Recreational uses: the 'laughing weed'
By all accounts, the ancient Romans were far less interested in recreational cannabis use than they were in its usefulness in making textiles and medicinal uses. In fact, both "Marijuana in Ancient Greece and Rome? The Literary Evidence" on JSTOR and History Extra suggest that the Romans seemed oddly naive about — or disinterested in — the psychoactive properties of cannabis. The Journal of Cannabis Therapeutics on Taylor and Francis Online says that the Greek comic Ephippus wrote about getting high on cannabis seeds back in the 4th-century B.C.E. A century earlier, the Greek historian Herodotus wrote in "The Histories, Book 4" about Scythian nomads throwing cannabis on hot coals in tents and "howl[ing] in their joy at the vapor bath." Why so little mention of such uses centuries later?
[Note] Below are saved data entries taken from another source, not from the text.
Definition secs (n : Z) : Z := (n * Second)%Z.

Example bucket_sample :
  (bucket_run (newBucket 2 0) [0; 1; 2; secs 30; secs 31; secs 200; secs 200; secs 200]%Z).1
  = [true; true; false; true; false; true; true; false].
Proof. vm_compute. reflexivity. Qed.

(** ** One refill *)

Definition in_range (p : Z) : Prop := (1 <= p <= 2 ^ 30)%Z.
Definition rate_of (p : Z) : float64 := fdiv (of_int p) (of_int Minute).

Lemma in_range_Q p : in_range p -> 1 <= inject_Z p <= 1073741824.
Proof.
  intros [H1 H2]. rewrite Zle_Qle in H1, H2. change (inject_Z 1) with 1 in H1.
  change (inject_Z (2 ^ 30)) with 1073741824 in H2. lra.
Qed.

Lemma rate_near p :
  in_range p -> exists r, rate_of p = F r /\
    let x := inject_Z p * (1 # 60000000000) in x - 2 * x * eps <= r <= x + 2 * x * eps.
Proof.
  intros Hp. pose proof (in_range_Q p Hp) as Hq. unfold rate_of, in_range in *.
  rewrite !of_int_exact by (unfold Minute, Second; lia). cbn [fdiv].
  change (Qeq_bool (inject_Z Minute) 0) with false. cbv iota.
  assert (inject_Z p / inject_Z Minute == inject_Z p * (1 # 60000000000)) as E by reflexivity.
  destruct (rnd_near (inject_Z p / inject_Z Minute)) as (r & -> & H0 & H1); [rewrite E; lra|rewrite E; unfold big; lra|].
  exists r. rewrite E in H1. unfold eps, tiny in *. cbv zeta. split; [done|]. lra.
Qed.

(** Products of two approximations. *)
Lemma mul_close x y S R a b :
  0 <= x -> 0 <= y -> 0 <= a <= 1 -> 0 <= b <= 1 ->
  x - a * x <= S <= x + a * x -> y - b * y <= R <= y + b * y ->
  x * y - (a + b) * (x * y) <= S * R <= x * y + (a + b + a * b) * (x * y).
Proof.
  intros Hx Hy Ha Hb HS HR.
  assert (0 <= S) by nra. assert (0 <= R) by nra. assert (0 <= x * y) by nra. split.
  - apply Qle_trans with ((x - a * x) * (y - b * y)).
    + assert (0 <= a * b * (x * y)) by nra. nra.
    + apply Qle_trans with (S * (y - b * y)); [apply Qmult_le_compat_r; nra|].
      setoid_replace (S * (y - b * y)) with ((y - b * y) * S) using relation Qeq by ring.
      setoid_replace (S * R) with (R * S) using relation Qeq by ring. apply Qmult_le_compat_r; lra.
  - apply Qle_trans with ((x + a * x) * (y + b * y)); [|nra].
    apply Qle_trans with (S * (y + b * y)); [|apply Qmult_le_compat_r; nra].
    setoid_replace (S * (y + b * y)) with ((y + b * y) * S) using relation Qeq by ring.
    setoid_replace (S * R) with (R * S) using relation Qeq by ring. apply Qmult_le_compat_r; lra.
Qed.

(** The exact refill of [e] nanoseconds. *)
Definition earned (p e : Z) : Q := inject_Z e * (1 # 1000000000) * (inject_Z p * (1 # 60)).

Definition dust : Q := 1 # 1152921504606846976.  (* 2^-60 *)

Lemma refill_amount p e :
  in_range p -> (0 <= e <= 2 ^ 62)%Z ->
  exists g, fmul (fmul (Seconds e) (rate_of p)) (of_int Second) = F g /\ 0 <= g /\ 0 <= earned p e /\
    earned p e - 16 * earned p e * eps - dust <= g <= earned p e + 16 * earned p e * eps + dust.
Proof.
  intros Hp He. pose proof (in_range_Q p Hp) as Hq.
  destruct (Seconds_rel e He) as (S & -> & HS0 & HS). destruct (rate_near p Hp) as (R & -> & HR). cbv zeta in *.
  unfold earned. set (x := inject_Z e * (1 # 1000000000)) in *. set (y := inject_Z p * (1 # 60000000000)) in *.
  assert (0 <= x <= 4611686019) as Hx.
  { rewrite Zle_Qle, (Zle_Qle e) in He. change (inject_Z 0) with 0 in He.
    change (inject_Z (2 ^ 62)) with 4611686018427387904 in He. unfold x. lra. }
  assert (0 <= y <= 1) as Hy by (unfold y; lra).
  assert (x * (inject_Z p * (1 # 60)) == x * y * 1000000000) as E by (unfold y; ring).
  assert (x * y - (6 # 9007199254740992) * (x * y) <= S * R <= x * y + (7 # 9007199254740992) * (x * y)) as HSR.
  { pose proof (mul_close x y S R (4 * eps) (2 * eps)) as M. unfold eps in *. clearbody x y.
    assert (0 <= x * y) by nra.
    destruct M as [M1 M2]; [lra..|]. split; lra. }
  assert (0 <= x * y <= 4611686019) as Hxy by (clearbody x y; split; nra).
  clearbody x y. cbn [fmul]. unfold eps, dust in *.
  destruct (rnd_near (S * R)) as (v & -> & Hv0 & Hv); unfold big; [lra..|]. unfold eps, tiny in *.
  rewrite of_int_exact by (unfold Second; lia). cbn [fmul]. change (inject_Z Second) with 1000000000.
  destruct (rnd_near (v * 1000000000)) as (g & -> & Hg0 & Hg); unfold big; [lra..|]. unfold eps, tiny in *.
  exists g. split; [done|]. rewrite E. lra.
Qed.

(** ** The invariant of a bucket *)

(** Between none and [p] tokens. *)
Definition holds (p : Z) (b : bucket) (t : Q) : Prop :=
  tokens b = F t /\ 0 <= t <= inject_Z p /\ maxTokens b = F (inject_Z p) /\ refillRate b = rate_of p.

Lemma holds_new p now : in_range p -> holds p (newBucket p now) (inject_Z p).
Proof.
  intros Hp. pose proof (in_range_Q p Hp). unfold in_range in Hp. unfold holds, newBucket, rate_of. cbn.
  rewrite of_int_exact by lia. repeat split; lra.
Qed.

(** Rounding slack of one call. *)
Definition slack (p : Z) : Q := inject_Z p * (1 # 562949953421312).  (* p / 2^49 *)

Lemma refill_holds p b t now :
  in_range p -> holds p b t -> (0 <= now - lastRefill b <= 2 ^ 62)%Z ->
  exists t', refill b now = F t' /\ 0 <= t' <= inject_Z p /\ 0 <= earned p (now - lastRefill b) /\
    t' <= t + earned p (now - lastRefill b) + 16 * earned p (now - lastRefill b) * eps + slack p * (1 # 2) /\
    (inject_Z p <= t' \/ t + earned p (now - lastRefill b) - 16 * earned p (now - lastRefill b) * eps - slack p <= t').
Proof.
  intros Hp (Ht & Htr & Hm & Hr) He. pose proof (in_range_Q p Hp) as Hq. unfold refill. rewrite Ht, Hm, Hr.
  set (e := (now - lastRefill b)%Z) in *. destruct (refill_amount p e Hp He) as (g & -> & Hg0 & He0 & Hg).
  cbn [fadd]. set (g0 := earned p e) in *.
  assert (exists v, rnd (t + g) = F v /\ 0 <= v /\ (inject_Z p < v \/ t + g <= 2 * inject_Z p) /\
    (t + g <= 2 * inject_Z p -> t + g - 3 * inject_Z p * eps <= v <= t + g + 3 * inject_Z p * eps)) as (v & -> & Hv0 & Hv1 & Hv2).
  { destruct (rnd_near (t + g)) as (v & -> & Hv0 & Hv1 & Hv2); [lra| |].
    - assert (g0 <= 4611686019 * 1073741824).
      { unfold g0, earned. rewrite Zle_Qle, (Zle_Qle e) in He. change (inject_Z 0) with 0 in He.
        change (inject_Z (2 ^ 62)) with 4611686018427387904 in He.
        assert (0 <= inject_Z e * (1 # 1000000000) <= 4611686019) by lra. nra. }
      unfold big, eps, dust in *. lra.
    - exists v. split; [done|]. split; [done|]. unfold eps, tiny in *. split.
      + destruct (Qlt_le_dec (2 * inject_Z p) (t + g)); [left; lra|by right].
      + intros. lra. }
  cbn [flt]. unfold eps, dust, slack in *. clearbody g0. destruct (Qle_bool v (inject_Z p)) eqn:E; cbn [negb].
  - apply Qle_bool_iff in E. exists v. destruct Hv1 as [Hv1|Hv1]; [lra|]. specialize (Hv2 Hv1).
    split; [done|]. lra.
  - assert (inject_Z p < v) by (apply Qnot_le_lt; rewrite <- Qle_bool_iff; congruence).
    exists (inject_Z p). split; [done|]. destruct (Qlt_le_dec (2 * inject_Z p) (t + g)) as [Hlt|Hle]; [lra|].
    specialize (Hv2 Hle). lra.
Qed.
Here we come across the same issue we alluded to before: what happened vs. what was written down. Per "Restraint, Conflict, and the Fall of the Roman Republic," ancient Rome considered itself the most moral of nations and valued modesty, moderation, and temperance above all other virtues — especially as they relate to public duties and reputation. Is it unreasonable to conclude that Romans would be unwilling to openly discuss using cannabis recreationally? And yet in "Natural History," Pliny the Elder at least describes cannabis as the "laughing weed." He also says it can be added to wine to make it "extra intoxifying" (intoxicating). Along those lines, "Cannabis in the Ancient Greek and Roman World" suggests that everyday Roman life might have involved much more recreational cannabis usage than is recorded.
Religious uses: dream interpretation
When we say that the Romans used cannabis for "religious" purposes, it's best to dispense with thoughts of anything too prescriptive or widespread. We mentioned that Roman values were based around restraint, which in a religious and political sense meant intense conservatism and suspicion of change. Top to bottom, Roman life was steeped in ancestor worship, gods and rites of the home, daily offerings and prayers, ceremonial magic, nature worship, the religion of the state, deities and rituals imported from places like Greece, and so on, as Tribunes and Triumphs outlines. In other words, if the Romans were going to adopt cannabis use in any kind of pervasive religious sense, its use would have had to be present from the ground up, or else be extremely, extremely justified in practice.
This means that Romans most likely didn't use cannabis directly in religious ceremonies, but in fuzzy, religion-adjacent areas. As "Cannabis in the Ancient Greek and Roman World" points out, this means dream interpretation. In both ancient Greece and Rome, dreams were seen as messages from the gods, per a paper in Sleep Medicine. In the 3rd century C.E., Roman dream interpreter Artemidorus mentions the significance of seeing cannabis fiber in a dream vs. seeing a cannabis flower. Other sites like the Cannabis Blog speculate further about the relevance of cannabis to Roman religious rites, but there's no real evidence to substantiate such claims.